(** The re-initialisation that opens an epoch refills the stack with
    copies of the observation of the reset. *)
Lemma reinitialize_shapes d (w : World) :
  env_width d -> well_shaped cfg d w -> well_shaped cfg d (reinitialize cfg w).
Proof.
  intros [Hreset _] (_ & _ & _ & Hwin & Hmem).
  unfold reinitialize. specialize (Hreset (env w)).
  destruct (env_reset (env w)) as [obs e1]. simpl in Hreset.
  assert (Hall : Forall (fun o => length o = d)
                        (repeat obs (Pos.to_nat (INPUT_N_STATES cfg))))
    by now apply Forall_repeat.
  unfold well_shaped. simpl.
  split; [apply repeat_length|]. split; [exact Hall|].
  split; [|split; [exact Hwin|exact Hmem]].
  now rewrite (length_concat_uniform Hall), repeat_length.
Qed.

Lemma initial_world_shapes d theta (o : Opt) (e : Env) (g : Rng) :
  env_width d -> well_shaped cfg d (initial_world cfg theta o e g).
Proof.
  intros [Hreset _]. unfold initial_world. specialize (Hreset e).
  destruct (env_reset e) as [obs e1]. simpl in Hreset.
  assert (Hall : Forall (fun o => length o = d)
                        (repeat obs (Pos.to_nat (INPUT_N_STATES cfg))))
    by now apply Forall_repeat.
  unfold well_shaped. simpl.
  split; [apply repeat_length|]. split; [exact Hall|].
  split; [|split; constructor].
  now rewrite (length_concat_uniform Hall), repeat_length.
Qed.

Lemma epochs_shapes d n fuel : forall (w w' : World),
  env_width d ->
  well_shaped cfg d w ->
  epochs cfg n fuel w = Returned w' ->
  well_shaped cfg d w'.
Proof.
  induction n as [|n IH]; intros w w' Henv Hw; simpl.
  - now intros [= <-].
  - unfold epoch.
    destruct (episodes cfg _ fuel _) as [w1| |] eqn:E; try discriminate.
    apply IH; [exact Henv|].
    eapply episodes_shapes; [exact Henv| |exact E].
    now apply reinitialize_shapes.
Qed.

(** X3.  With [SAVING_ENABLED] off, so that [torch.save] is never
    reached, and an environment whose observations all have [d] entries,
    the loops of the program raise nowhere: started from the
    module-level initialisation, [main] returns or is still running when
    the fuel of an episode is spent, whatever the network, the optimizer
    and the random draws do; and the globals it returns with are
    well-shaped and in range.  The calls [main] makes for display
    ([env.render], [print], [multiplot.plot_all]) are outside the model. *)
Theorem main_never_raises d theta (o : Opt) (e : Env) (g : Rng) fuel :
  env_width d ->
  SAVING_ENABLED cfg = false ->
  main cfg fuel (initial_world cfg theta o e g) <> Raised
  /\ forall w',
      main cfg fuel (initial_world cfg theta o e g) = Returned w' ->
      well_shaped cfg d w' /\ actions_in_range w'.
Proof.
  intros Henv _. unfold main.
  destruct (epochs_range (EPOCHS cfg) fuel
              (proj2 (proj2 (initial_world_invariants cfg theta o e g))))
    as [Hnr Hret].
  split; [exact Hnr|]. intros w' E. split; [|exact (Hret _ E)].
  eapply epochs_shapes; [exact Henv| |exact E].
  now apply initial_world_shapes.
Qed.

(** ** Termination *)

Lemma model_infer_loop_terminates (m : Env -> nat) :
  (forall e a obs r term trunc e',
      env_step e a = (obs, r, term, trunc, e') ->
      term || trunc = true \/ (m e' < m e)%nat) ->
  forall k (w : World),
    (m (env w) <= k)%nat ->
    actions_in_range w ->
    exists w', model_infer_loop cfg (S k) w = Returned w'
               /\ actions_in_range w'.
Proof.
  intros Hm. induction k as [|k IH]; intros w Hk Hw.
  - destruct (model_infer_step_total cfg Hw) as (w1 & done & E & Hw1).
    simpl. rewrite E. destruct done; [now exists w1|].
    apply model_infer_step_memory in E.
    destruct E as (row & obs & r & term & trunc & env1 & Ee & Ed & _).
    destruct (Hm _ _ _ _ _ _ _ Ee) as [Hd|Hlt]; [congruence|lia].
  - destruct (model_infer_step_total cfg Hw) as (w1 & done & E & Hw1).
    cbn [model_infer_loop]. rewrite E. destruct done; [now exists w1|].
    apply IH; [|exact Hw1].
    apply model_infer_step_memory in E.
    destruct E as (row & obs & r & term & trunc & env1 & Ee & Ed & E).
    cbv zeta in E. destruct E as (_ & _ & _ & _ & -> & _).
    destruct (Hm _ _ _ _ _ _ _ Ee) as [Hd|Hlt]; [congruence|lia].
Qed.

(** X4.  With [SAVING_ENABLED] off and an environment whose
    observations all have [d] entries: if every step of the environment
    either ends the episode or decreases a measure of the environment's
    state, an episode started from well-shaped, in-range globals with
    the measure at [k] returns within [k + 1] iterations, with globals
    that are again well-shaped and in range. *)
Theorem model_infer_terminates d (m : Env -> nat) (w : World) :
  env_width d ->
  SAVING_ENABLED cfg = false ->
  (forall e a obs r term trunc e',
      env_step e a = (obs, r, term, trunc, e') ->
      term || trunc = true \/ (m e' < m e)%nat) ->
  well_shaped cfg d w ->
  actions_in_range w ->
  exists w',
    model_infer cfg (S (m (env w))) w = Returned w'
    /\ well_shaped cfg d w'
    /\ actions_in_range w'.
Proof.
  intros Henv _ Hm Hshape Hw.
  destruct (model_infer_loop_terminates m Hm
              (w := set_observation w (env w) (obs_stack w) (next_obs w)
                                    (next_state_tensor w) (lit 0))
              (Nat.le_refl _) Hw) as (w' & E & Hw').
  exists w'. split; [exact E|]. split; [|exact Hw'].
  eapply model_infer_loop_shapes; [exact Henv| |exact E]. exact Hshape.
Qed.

#### TASK REQUIREMENTS:
Counting every line that holds the string "from", give the total for the data above and nothing else.

#### WORKED SOLUTION:
2